Recent Federal Reserve interest rate changes
On Tuesday 3/3/20, the Federal Reserve cut interest rates by half a percentage point, down to a range of 1% to 1.25%. Financial experts say the coronavirus could contribute to a market slowdown and the Federal Reserve are trying to get ahead of the curve and proactively mitigate the increasing negative impacts of the outbreak on the U.S. economy.
This interest rate cut was the :
And this rate cut resulted in the lowest mortgage interest rates since 2012, with additional mortgage rate decreases expected to continue in the short term.
Trends from last year to this year
In the last week of February 2020 compared to the same week in 2019:
the average interest rate on a 30-year fixed mortgage was down 21%
the average interest rate on a 15-year mortgage was down 22%
refinancing activity is up 224%
homeloan applications have risen 10%
NOTE: These trends are baselines from before the recent rate cut.
What to expect in the short term?
Mortgage Rates are expected to drop due to the recent rate cuts
This strong downward trend of mortgage interest rates is expected to continue in the next several months as a result of the recent Fed rate cut. While mortgage rates don’t move directly in sync with the Fed’s benchmark rate, they are directionally impacted, as lenders’ mortgage loan pricing is based on 10-year Treasury yields, which is directly impacted by the Fed rate cut.
Refinancing activity is expected to rapidly increase in the short term
As increasingly larger numbers of homeowners recommit to 15 and 30 year mortgages at new, lower interest rates and stay in their homes, this will likely have a real impact the number of available homes on the market, keeping this a seller’s market, or even strengthening the seller’s position.
With lenders being flooded with large numbers of refinancing applicants, this process is expected to take longer than it historically has due to backlogs.
More applications for home loans, especially among first time homebuyers
Interest rates don’t only affect the cost of a loan, but they also affect the interest someone earns on their savings. When you deposit money into a bank account, the bank uses that money to lend to other customers. When interest rates on those loans are low, savers are rewarded less for keeping their money in stable, risk-free savings accounts. As a result, low interest rates generally encourage spending behaviors.
Since lower rates mean homeowners pay less for their total loan (principal plus several decades of interest payments) over the life of a mortgage, buyers seeking a new home will find the rate adjustment very timely, and families that currently rent their home may decide to purchase a home now that low interest rate mortgages are available to them.
However, there are still some barriers to entry for buyers
Shortage of homes for sale
There is an expected increased shortage of homes for sale. With the current sellers market being bolstered by a significant increase in homeowner refinancing, and their related commitment to stay in (and potentially improve) their homes, there is expected to be a increasingly greater demand for homes than there are homes available for sale.

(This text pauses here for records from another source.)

Lemma distinct_snoc seen hits hit :
  distinct seen (hits ++ [hit]) =
  distinct seen hits ++ (if decide (rh_NodeID hit ∈ seen ∪ hit_ids hits) then [] else [rh_NodeID hit]).
Proof. rewrite distinct_app. cbn [distinct]. by case_decide. Qed.

Lemma elem_of_distinct seen hits id : id ∈ distinct seen hits <-> id ∈ hit_ids hits /\ id ∉ seen.
Proof.
  revert seen. induction hits as [|h hits IH]; intros seen; cbn [distinct]; rewrite ?hit_ids_nil, ?hit_ids_cons; [set_solver|].
  destruct (decide (rh_NodeID h ∈ seen)) as [Hin|Hin]; rewrite ?elem_of_cons, IH, ?not_elem_of_union, !elem_of_union, !elem_of_singleton;
    [|destruct (decide (id = rh_NodeID h))]; naive_solver.
Qed.

Lemma NoDup_distinct seen hits : NoDup (distinct seen hits).
Proof.
  revert seen. induction hits as [|h hits IH]; intros seen; cbn [distinct]; [constructor|].
  case_decide; [done|]. constructor; [rewrite elem_of_distinct; set_solver|done].
Qed.

(** ** A page over a fixed ranking

    [seen0] is what earlier pages consumed, [pre] what this page has. *)

Section page.
Context (settings : SearchQuerySettings) (filter : AccessFilter) (nodeType : string) (summary_of : uuid -> SummaryResult).

(** What the caller sees of a node. *)
Definition shown (id : uuid) : option Summary :=
  let r := summary_of id in
  if accepted r filter nodeType && negb (oversized settings (sr_Summary r)) then Some (sr_Summary r) else None.

Definition total_bytes (results : list Summary) : Z := foldr (fun s n => (ResultBytes s + n)%Z) 0%Z results.

Lemma total_bytes_snoc results s : total_bytes (results ++ [s]) = (total_bytes results + ResultBytes s)%Z.
Proof. induction results as [|r results IH]; cbn [app total_bytes foldr]; [lia|]. fold (total_bytes (results ++ [s])) (total_bytes results). lia. Qed.

Record page_at (seen0 : gset uuid) (start : raw) (pre : list RankHit) (page : pageState) : Prop := {
  pa_visited : ps_visited page = distinct seen0 pre;
  pa_seen id : id ∈ ps_seen page <-> id ∈ distinct seen0 pre;
  pa_results : ps_results page = omap shown (distinct seen0 pre);
  pa_ids : ps_resultIDs page = sm_ID <$> ps_results page;
  pa_bytes : ps_bytes page = (responseReserveBytes + total_bytes (ps_results page))%Z;
  pa_position : ps_position page = from_option rh_Sort start (last pre);
  pa_fits : ps_results page = [] \/ (ps_bytes page <= MaxResponseBytes settings)%Z;
  pa_count : (Z.of_nat (length (ps_results page)) <= Z.max 0 (MaxResults settings))%Z;
}.

Context (seen0 : gset uuid) (start : raw).

(** The page cannot take the next node. *)
Definition no_room (page : pageState) (hits : list RankHit) : Prop :=
  (MaxResults settings <= Z.of_nat (length (ps_results page)))%Z \/
  exists hit hits' s, hits = hit :: hits' /\ shown (rh_NodeID hit) = Some s /\
    (MaxResponseBytes settings < ps_bytes page + ResultBytes s)%Z.

Lemma page_skip pre page hit : page_at seen0 start pre page -> rh_NodeID hit ∈ seen0 ∪ hit_ids pre ->
  page_at seen0 start (pre ++ [hit]) (with_ps_position page (rh_Sort hit)).
Proof.
  intros [Hv Hs Hr Hi Hb Hp Hf Hc] Hin.
  assert (distinct seen0 (pre ++ [hit]) = distinct seen0 pre) as E.
  { rewrite distinct_snoc, decide_True by done. by rewrite app_nil_r. }
  constructor; cbn; rewrite ?E; auto. by rewrite last_snoc.
Qed.

Lemma page_take pre page hit page' : page_at seen0 start pre page -> rh_NodeID hit ∉ seen0 ∪ hit_ids pre ->
  (let r := summary_of (rh_NodeID hit) in
   if accepted r filter nodeType then admit_result settings page (sr_Summary r) else (page, true)) = (page', true) ->
  page_at seen0 start (pre ++ [hit]) (consumed page' hit) /\ ps_full page' = ps_full page /\ ps_pending page' = ps_pending page.
Proof.
  intros [Hv Hs Hr Hi Hb Hp Hf Hc] Hnot. cbn zeta. set (r := summary_of (rh_NodeID hit)).
  assert (distinct seen0 (pre ++ [hit]) = distinct seen0 pre ++ [rh_NodeID hit]) as E.
  { by rewrite distinct_snoc, decide_False. }
  assert (page_at seen0 start (pre ++ [hit]) (consumed page hit) <-> shown (rh_NodeID hit) = None) as Hkeep.
  { split.
    - intros H. pose proof (pa_results _ _ _ _ H) as H'. cbn in H'. rewrite E, omap_app, Hr in H'. cbn in H'.
      destruct (shown (rh_NodeID hit)); [|done]. apply (f_equal length) in H'. rewrite length_app in H'. cbn in H'. lia.
    - intros Hnone. assert (omap shown (distinct seen0 (pre ++ [hit])) = ps_results page) as E'.
      { rewrite E, omap_app, <- Hr. cbn. rewrite Hnone. by rewrite app_nil_r. }
      constructor; cbn; rewrite ?E', ?E, ?last_snoc; auto; [by rewrite Hv|]. intros id. rewrite elem_of_app, <- Hs. set_solver. }
  unfold shown in Hkeep. fold r in Hkeep. destruct (accepted r filter nodeType) eqn:Ha; cbn [andb] in Hkeep.
  2:{ intros [= <-]. split; [by apply Hkeep|done]. }
  unfold admit_result. destruct (oversized settings (sr_Summary r)) eqn:Ho; cbn [negb] in Hkeep.
  { intros [= <-]. split; [by apply Hkeep|done]. }
  destruct (_ || _) eqn:Hroom; [done|]. intros [= <-]. rewrite orb_false_iff, Z.leb_gt, Z.ltb_ge in Hroom.
  destruct Hroom as [Hmax Hbytes]. split; [|done].
  assert (omap shown (distinct seen0 (pre ++ [hit])) = ps_results page ++ [sr_Summary r]) as E'.
  { rewrite E, omap_app, <- Hr. cbn. unfold shown. fold r. by rewrite Ha, Ho. }
  constructor; cbn; rewrite ?E', ?E, ?last_snoc, ?total_bytes_snoc; auto.
  - by rewrite Hv.
  - intros id. rewrite elem_of_app, <- Hs. set_solver.
  - by rewrite fmap_app, Hi.
  - lia.
  - rewrite length_app. cbn. lia.
Qed.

Inflation driving up home costs
Low interest rates can have downsides, as well. Low-cost loans will increase the amount of economic activity, but all that spending can also increase the likelihood of rising inflation, known as demand-pull inflation. This can increase the cost of homes, which then would cause an additional barrier to home buyers – the ability to come up with the downpayment on the increased home sale price.
Conclusion
Will inflation and related home values and costs outpace the benefits of the lower interest rate mortgages? For a very small segment of buyers, potentially, but for most buyers and nearly all mortgage holders looking to refinance, the benefits of the lower interest rates are expected to yield dependably greater savings over time, driving large numbers of homeowners and potential homeowners to their bankers to take advantage of the recent and upcoming changes.